Thousands of U.S. students have a dream.
It’s a dream they thought might move closer to reality this year through legislation giving them a path out of legal limbo.
But the U.S. Senate this week used a procedural vote to stomp on that dream, with lots of huffing and finger pointing about "playing politics" weeks before Election Day.
A bill called the Dream Act has been bouncing around Congress for a decade, bouncing like a foster child who gets platitudes but not the warm embrace of a permanent home.
The legislation would enable young people who were children when their parents brought them to the U.S. illegally to legalize their status by graduating from high school, avoiding any criminal record and attending college or serving in the military.
Estimates of potential Dream Act beneficiaries range from 700,000 to 2 million. They are students and young adults with great potential who’ve lived in this country at least five years — some many years longer than that — and consider it their home, their only home.
The bill has enjoyed bipartisan backing. Even Republicans who were unwilling to let it be debated this week claim to support a mechanism for this group of illegal immigrants to secure documentation.
But when it came down to a vote, Republicans blocked consideration.
Because it’s election season, of course.
Republicans accused Senate Majority Leader Harry Reid of using the Dream Act to generate Hispanic votes in Nevada, where he’s in a tough re-election campaign, and other locales where Democrats might be foundering.
What a shock. A piece of legislation is conveniently timed. That ploy’s never been used before.
Democrats countered that Republican opposition has nothing to do with merits and everything to do with obstructionism.
Another shockeroo.
Texas Sen. John Cornyn said it disrespected U.S. troops to try to attach the Dream Act as an amendment to a $725 billion defense spending bill.
But the proposal is germane to the defense budget — it would provide a new pool of potential recruits — and has been supported by military leaders, including Defense Secretary Robert Gates, since the George W. Bush administration.
What is disrespectful is that members of Congress are too immersed in political gamesmanship to accomplish serious business.
The Dream Act deserves meaningful debate.
Instead, it gets ruses and even hysteria.
Rep.
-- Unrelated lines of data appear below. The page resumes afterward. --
(** * NSW property data: the batch pipeline and the query layer of [server.js]

    A shallow embedding of the class [NSWPropertyAPI]:
    - the record parser ([parsePropertyLine], [determinePropertyType],
      [formatDate]),
    - the archive scanner ([findDATFilesRecursively]),
    - the chunk writer ([createOptimizedChunks], [createAddressFiles],
      [compressProperty], [hashAddress]),
    - the index builder ([createOptimizedIndices]),
    - the read side ([fetchGitHubFile], [loadPropertiesForAddressYear],
      [searchAddressFromGitHub] and its siblings, [decompressProperty]).

    Conventions of the embedding.
    - A JavaScript string is a [string]; the data files are ASCII text, and
      the case maps and [trim] act on the ASCII letters and blanks.
    - A JavaScript number is an IEEE 754 binary64 value, [spec_float] of the
      standard library with [prec = 53] and [emax = 1024].
    - An object used as a record with a fixed shape is a [Record]; an object
      whose shape is probed at run time (a chunk entry, which may be in the
      compact or in the expanded shape) is a finite map from property names
      to values; an object whose keys are enumerated ([Object.keys]) is an
      association list in insertion order, together with the enumeration
      order of the language.
    - A plain object, [{}] or what [JSON.parse] makes, answers to the
      property names of [Object.prototype] as well as to its own keys.
      Where the code uses such an object as a map from addresses, the
      lookup goes through [inherit]; the counters that the code puts on
      the objects it reaches that way outlive the call, and are the
      [realm] of the process.
    - An [async] method is the function from the answers of its environment
      (remote files, file system) to the value its promise settles with;
      an exception is an explicit outcome. *)

From Stdlib Require Import ZArith String Ascii List Lia Bool.
From Stdlib Require Import Floats.SpecFloat.
From Stdlib Require Import Sorting.Permutation Sorting.Sorted.
From stdpp Require Import gmap strings list fin_maps pretty.

Local Open Scope Z_scope.

(** ** Part I. Definitions *)

(** *** Strings of the language *)

Definition is_upper (c : ascii) : bool :=
  (65 <=? nat_of_ascii c)%nat && (nat_of_ascii c <=? 90)%nat.

Definition is_lower (c : ascii) : bool :=
  (97 <=? nat_of_ascii c)%nat && (nat_of_ascii c <=? 122)%nat.

Definition upper_char (c : ascii) : ascii :=
  if is_lower c then ascii_of_nat (nat_of_ascii c - 32) else c.

Definition lower_char (c : ascii) : ascii :=
  if is_upper c then ascii_of_nat (nat_of_ascii c + 32) else c.

Fixpoint map_string (f : ascii -> ascii) (s : string) : string :=
  match s with
  | EmptyString => EmptyString
  | String c s' => String (f c) (map_string f s')
  end.

(** [s.toUpperCase()] and [s.toLowerCase()]. *)
Definition toUpperCase : string -> string := map_string upper_char.
Definition toLowerCase : string -> string := map_string lower_char.

(** [s.trim()]: the blanks of the language below code 128. *)
Fixpoint trimStart (s : string) : string :=
  match s with
  | EmptyString => EmptyString
  | String c s' => if Ascii.is_space c then trimStart s' else s
  end.

Fixpoint trimEnd (s : string) : string :=
  match s with
  | EmptyString => EmptyString
  | String c s' =>
      match trimEnd s' with
      | EmptyString => if Ascii.is_space c then EmptyString else String c EmptyString
      | t => String c t
      end
  end.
Brian Bilbray, D-Calif., who heads the House Immigration Reform Caucus, wrote Monday on thehill.com’s Congress blog that "some people in Congress and in the business community share the responsibility" for drug cartels murdering 72 migrant workers in northern Mexico.
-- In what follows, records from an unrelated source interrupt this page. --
(** * MarketView AI backend: the news API of [main.py]

    A shallow embedding of the three request handlers of [main.py]
    ([test_database], [list_news], [ingest_article]) together with the
    Python string primitives they use, followed by the properties of the
    ingestion and query mapping layer.

    Python [str] values are sequences of Unicode code points; documents are
    dictionaries from field names to values; the handlers run in a small
    state-and-exception monad over the process-wide connection handle. *)

From stdpp Require Import gmap strings list pretty.
From Stdlib Require Import ZArith NArith Lia.

Local Open Scope N_scope.

(** ** Python strings *)

(** A Python [str] is a sequence of code points.  (An abbreviation rather than a
    definition, so that the list instances apply to it unchanged.) *)
Abbreviation pystr := (list N).

(** String literals of the source are UTF-8 text; [u] decodes one into its
    code points. *)
Fixpoint utf8_decode (bs : list N) : pystr :=
  match bs with
  | [] => []
  | b0 :: r0 =>
      if b0 <? 0x80 then b0 :: utf8_decode r0
      else match r0 with
      | [] => []
      | b1 :: r1 =>
          if b0 <? 0xE0 then
            N.lor (N.shiftl (N.land b0 0x1F) 6) (N.land b1 0x3F) :: utf8_decode r1
          else match r1 with
          | [] => []
          | b2 :: r2 =>
              if b0 <? 0xF0 then
                N.lor (N.shiftl (N.land b0 0x0F) 12)
                  (N.lor (N.shiftl (N.land b1 0x3F) 6) (N.land b2 0x3F))
                :: utf8_decode r2
              else match r2 with
              | [] => []
              | b3 :: r3 =>
                  N.lor (N.shiftl (N.land b0 0x07) 18)
                    (N.lor (N.shiftl (N.land b1 0x3F) 12)
                       (N.lor (N.shiftl (N.land b2 0x3F) 6) (N.land b3 0x3F)))
                  :: utf8_decode r3
              end
          end
      end
  end.

Fixpoint bytes_of_string (s : string) : list N :=
  match s with
  | EmptyString => []
  | String a r => Ascii.N_of_ascii a :: bytes_of_string r
  end.

Definition u (s : string) : pystr := utf8_decode (bytes_of_string s).

(** [str.isspace] on one code point: the characters [str.strip()] removes. *)
Definition isspace (c : N) : bool :=
  ((0x09 <=? c) && (c <=? 0x0D)) || ((0x1C <=? c) && (c <=? 0x20))
  || (c =? 0x85) || (c =? 0xA0) || (c =? 0x1680)
  || ((0x2000 <=? c) && (c <=? 0x200A))
  || (c =? 0x2028) || (c =? 0x2029) || (c =? 0x202F) || (c =? 0x205F)
  || (c =? 0x3000).

Fixpoint lstrip (s : pystr) : pystr :=
  match s with
  | [] => []
  | c :: r => if isspace c then lstrip r else s
  end.

Definition rstrip (s : pystr) : pystr := reverse (lstrip (reverse s)).

(** [s.strip()] *)
Definition strip (s : pystr) : pystr := rstrip (lstrip s).

(** [s[:n]] for a non-negative literal [n], on a string or a list. *)
Definition slice_to {A} (n : nat) (s : list A) : list A := take n s.
Arguments slice_to : simpl never.

(** Truthiness of a [str], and [a or b] on strings. *)
Definition truthy (s : pystr) : bool :=
  match s with [] => false | _ :: _ => true end.

Definition str_or (a b : pystr) : pystr := if truthy a then a else b.

(** [o or ""] for an [Optional[str]]. *)
Definition opt_or_empty (o : option pystr) : pystr :=
  match o with
  | Some s => str_or s []
  | None => []
  end.

(** ** Values and documents *)

(** Timestamps are opaque to this layer: they are only copied. *)
Abbreviation datetime := Z.

(** The values a document field or a JSON body member holds here: [None],
    a [str], a [datetime], a list of [str]. *)
Inductive value :=
  | VNone
  | VStr (s : pystr)
  | VDate (t : datetime)
  | VList (l : list pystr).

Global Instance value_eq_dec : EqDecision value.
Proof. solve_decision. Defined.

Abbreviation dict := (gmap string value).

(** [d.get(k, default)]: the default is used only when the key is missing;
    a key bound to [None] yields [None]. *)
Definition get_or (d : dict) (k : string) (default : value) : value :=
  match d !! k with
  | Some v => v
  | None => default
  end.

(** [d.get(k)] *)
Definition get (d : dict) (k : string) : value := get_or d k VNone.

(** Storage-assigned identifiers. *)
Abbreviation ObjectId := N.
"When they support amnesty, introduce bills that provide a pathway to citizenship and, in the most irresponsible of cases, use amnesty to motivate voters, they tell people: ‘Work with the cartels and come across our border illegally, for we will eventually give you amnesty and citizenship.’"
It’s fallacy to call the Dream Act amnesty that would cause chain migration and lure more illegal immigrants.
Only those who were brought to the U.S. before age 16 and had been living here for five consecutive years when it took effect would qualify.
Those who obtain legal status would have to wait six years to petition for their parents’ legal status and couldn’t sponsor extended family.
Some Republicans insist that the measure should be part of comprehensive immigration reform, but it isn’t necessary to wait that long to resolve this conundrum in the system.
An honest and open debate, instead of just procedural maneuvering, would be a terrific first step.